** TASK TO CARRY OUT **
Lines with the word "Module": copy all of them from the entries below.
(TASK DATA begins)
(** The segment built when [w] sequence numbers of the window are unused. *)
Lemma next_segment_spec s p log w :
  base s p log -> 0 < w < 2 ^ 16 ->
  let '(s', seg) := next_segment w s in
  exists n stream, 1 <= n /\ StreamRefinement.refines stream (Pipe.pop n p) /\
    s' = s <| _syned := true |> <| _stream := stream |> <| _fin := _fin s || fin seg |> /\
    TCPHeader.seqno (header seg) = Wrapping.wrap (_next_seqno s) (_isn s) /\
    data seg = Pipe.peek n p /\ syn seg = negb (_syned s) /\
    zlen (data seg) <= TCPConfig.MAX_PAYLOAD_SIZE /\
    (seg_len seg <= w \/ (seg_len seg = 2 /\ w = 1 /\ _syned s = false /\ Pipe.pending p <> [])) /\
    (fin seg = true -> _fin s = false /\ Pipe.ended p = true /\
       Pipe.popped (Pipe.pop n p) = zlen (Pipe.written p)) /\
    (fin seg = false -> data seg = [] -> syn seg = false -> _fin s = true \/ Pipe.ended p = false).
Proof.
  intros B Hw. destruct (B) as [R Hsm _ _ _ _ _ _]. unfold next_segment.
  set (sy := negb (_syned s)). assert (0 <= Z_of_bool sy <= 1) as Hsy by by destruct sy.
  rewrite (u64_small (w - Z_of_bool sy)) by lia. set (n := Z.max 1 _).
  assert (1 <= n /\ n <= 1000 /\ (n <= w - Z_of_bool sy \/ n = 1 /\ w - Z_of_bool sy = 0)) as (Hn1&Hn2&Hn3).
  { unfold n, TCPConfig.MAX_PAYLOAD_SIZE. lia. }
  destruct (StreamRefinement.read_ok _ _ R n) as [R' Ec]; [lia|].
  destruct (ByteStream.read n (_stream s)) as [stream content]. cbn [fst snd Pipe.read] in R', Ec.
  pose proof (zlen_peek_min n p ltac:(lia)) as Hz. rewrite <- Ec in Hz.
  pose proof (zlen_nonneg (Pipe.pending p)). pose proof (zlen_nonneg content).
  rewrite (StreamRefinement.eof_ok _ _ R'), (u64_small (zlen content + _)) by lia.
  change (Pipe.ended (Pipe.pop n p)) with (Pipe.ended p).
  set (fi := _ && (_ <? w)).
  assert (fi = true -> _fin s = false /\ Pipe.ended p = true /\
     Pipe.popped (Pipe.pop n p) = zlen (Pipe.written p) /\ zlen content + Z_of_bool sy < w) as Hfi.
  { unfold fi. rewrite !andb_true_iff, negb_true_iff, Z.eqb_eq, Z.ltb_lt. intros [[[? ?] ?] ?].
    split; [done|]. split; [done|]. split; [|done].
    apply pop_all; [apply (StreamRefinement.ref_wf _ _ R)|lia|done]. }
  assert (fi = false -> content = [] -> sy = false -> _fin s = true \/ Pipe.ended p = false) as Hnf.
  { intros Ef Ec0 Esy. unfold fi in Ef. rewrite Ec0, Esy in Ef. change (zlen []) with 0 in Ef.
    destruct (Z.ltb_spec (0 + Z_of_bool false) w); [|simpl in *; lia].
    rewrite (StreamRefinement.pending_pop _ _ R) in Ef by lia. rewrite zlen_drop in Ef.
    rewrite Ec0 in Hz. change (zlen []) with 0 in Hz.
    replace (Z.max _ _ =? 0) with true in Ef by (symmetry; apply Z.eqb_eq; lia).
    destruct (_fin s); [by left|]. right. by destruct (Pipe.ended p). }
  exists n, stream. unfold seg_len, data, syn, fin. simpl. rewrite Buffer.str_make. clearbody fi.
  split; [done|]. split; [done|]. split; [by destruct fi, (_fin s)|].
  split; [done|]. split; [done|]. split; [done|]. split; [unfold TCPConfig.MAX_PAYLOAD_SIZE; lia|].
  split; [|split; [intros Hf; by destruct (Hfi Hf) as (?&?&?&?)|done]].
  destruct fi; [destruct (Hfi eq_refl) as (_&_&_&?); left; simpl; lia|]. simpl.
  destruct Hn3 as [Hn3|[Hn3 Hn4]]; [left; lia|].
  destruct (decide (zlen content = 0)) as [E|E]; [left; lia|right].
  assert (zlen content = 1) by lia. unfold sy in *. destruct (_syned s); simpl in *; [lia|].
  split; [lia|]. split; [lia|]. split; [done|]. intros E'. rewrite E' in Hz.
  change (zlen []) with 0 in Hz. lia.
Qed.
(TASK DATA ends)
(TASK DATA begins)
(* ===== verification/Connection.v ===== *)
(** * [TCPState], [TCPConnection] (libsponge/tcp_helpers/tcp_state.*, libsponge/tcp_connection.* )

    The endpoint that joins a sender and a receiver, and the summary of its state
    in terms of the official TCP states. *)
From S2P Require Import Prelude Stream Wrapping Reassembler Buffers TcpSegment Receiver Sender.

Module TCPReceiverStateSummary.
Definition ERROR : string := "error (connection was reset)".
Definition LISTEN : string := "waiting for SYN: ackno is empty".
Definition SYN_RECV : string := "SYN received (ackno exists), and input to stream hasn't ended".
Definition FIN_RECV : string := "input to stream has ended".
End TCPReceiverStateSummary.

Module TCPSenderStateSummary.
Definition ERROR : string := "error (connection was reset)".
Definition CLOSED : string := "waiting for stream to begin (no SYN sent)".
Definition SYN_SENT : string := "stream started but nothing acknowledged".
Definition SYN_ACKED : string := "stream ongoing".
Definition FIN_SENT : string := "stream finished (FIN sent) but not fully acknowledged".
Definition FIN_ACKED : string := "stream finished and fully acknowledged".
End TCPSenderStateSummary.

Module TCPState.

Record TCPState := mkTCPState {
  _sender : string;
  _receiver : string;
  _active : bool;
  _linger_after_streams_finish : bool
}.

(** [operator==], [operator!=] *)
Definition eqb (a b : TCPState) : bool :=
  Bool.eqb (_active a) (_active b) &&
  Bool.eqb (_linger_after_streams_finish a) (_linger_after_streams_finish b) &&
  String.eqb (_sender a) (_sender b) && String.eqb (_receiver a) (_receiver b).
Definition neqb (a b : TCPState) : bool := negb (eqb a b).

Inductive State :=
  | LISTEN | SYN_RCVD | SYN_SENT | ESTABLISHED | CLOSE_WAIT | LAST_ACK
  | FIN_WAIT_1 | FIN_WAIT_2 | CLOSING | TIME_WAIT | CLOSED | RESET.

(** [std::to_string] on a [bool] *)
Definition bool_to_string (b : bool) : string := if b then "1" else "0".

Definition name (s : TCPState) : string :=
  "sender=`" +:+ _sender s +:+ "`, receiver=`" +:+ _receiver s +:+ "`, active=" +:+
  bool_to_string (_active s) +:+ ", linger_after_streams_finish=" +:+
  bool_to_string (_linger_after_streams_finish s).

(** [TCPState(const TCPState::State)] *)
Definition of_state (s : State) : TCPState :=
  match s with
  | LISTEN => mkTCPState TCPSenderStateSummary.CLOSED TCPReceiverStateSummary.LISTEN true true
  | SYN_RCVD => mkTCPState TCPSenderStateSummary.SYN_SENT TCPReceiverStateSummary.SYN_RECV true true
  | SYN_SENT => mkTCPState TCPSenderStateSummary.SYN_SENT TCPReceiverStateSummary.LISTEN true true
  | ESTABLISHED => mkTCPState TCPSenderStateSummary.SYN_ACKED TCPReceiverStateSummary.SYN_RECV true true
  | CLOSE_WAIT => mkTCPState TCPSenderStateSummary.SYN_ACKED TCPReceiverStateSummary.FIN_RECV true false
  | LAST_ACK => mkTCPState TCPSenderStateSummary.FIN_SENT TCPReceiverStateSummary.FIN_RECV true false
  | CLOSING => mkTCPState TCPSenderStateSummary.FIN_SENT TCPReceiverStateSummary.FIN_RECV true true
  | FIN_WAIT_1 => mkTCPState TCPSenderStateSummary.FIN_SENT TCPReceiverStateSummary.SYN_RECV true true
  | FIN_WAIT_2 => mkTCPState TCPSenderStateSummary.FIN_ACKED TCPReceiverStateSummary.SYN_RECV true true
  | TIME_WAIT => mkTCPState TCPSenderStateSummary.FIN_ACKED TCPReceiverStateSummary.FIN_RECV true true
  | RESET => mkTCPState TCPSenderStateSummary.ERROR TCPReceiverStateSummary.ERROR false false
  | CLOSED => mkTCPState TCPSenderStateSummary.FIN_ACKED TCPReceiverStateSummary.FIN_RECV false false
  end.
(TASK DATA ends)
(TASK DATA begins)
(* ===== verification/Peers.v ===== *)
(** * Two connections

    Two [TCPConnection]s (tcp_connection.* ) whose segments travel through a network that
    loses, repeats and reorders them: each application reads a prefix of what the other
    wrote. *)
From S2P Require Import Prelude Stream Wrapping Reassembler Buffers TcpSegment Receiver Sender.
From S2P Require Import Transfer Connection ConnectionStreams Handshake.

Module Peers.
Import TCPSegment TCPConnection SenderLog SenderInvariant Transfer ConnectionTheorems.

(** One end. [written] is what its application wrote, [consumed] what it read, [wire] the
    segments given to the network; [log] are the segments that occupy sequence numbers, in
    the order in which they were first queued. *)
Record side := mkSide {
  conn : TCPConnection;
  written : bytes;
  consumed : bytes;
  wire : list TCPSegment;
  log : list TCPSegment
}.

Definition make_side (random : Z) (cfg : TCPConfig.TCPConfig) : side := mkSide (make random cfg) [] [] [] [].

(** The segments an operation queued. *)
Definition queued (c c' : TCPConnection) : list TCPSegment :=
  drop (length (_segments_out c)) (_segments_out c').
(TASK DATA ends)
** EXERCISE OUTPUT **
Module TCPReceiverStateSummary.
Module TCPSenderStateSummary.
Module TCPState.
Module Peers.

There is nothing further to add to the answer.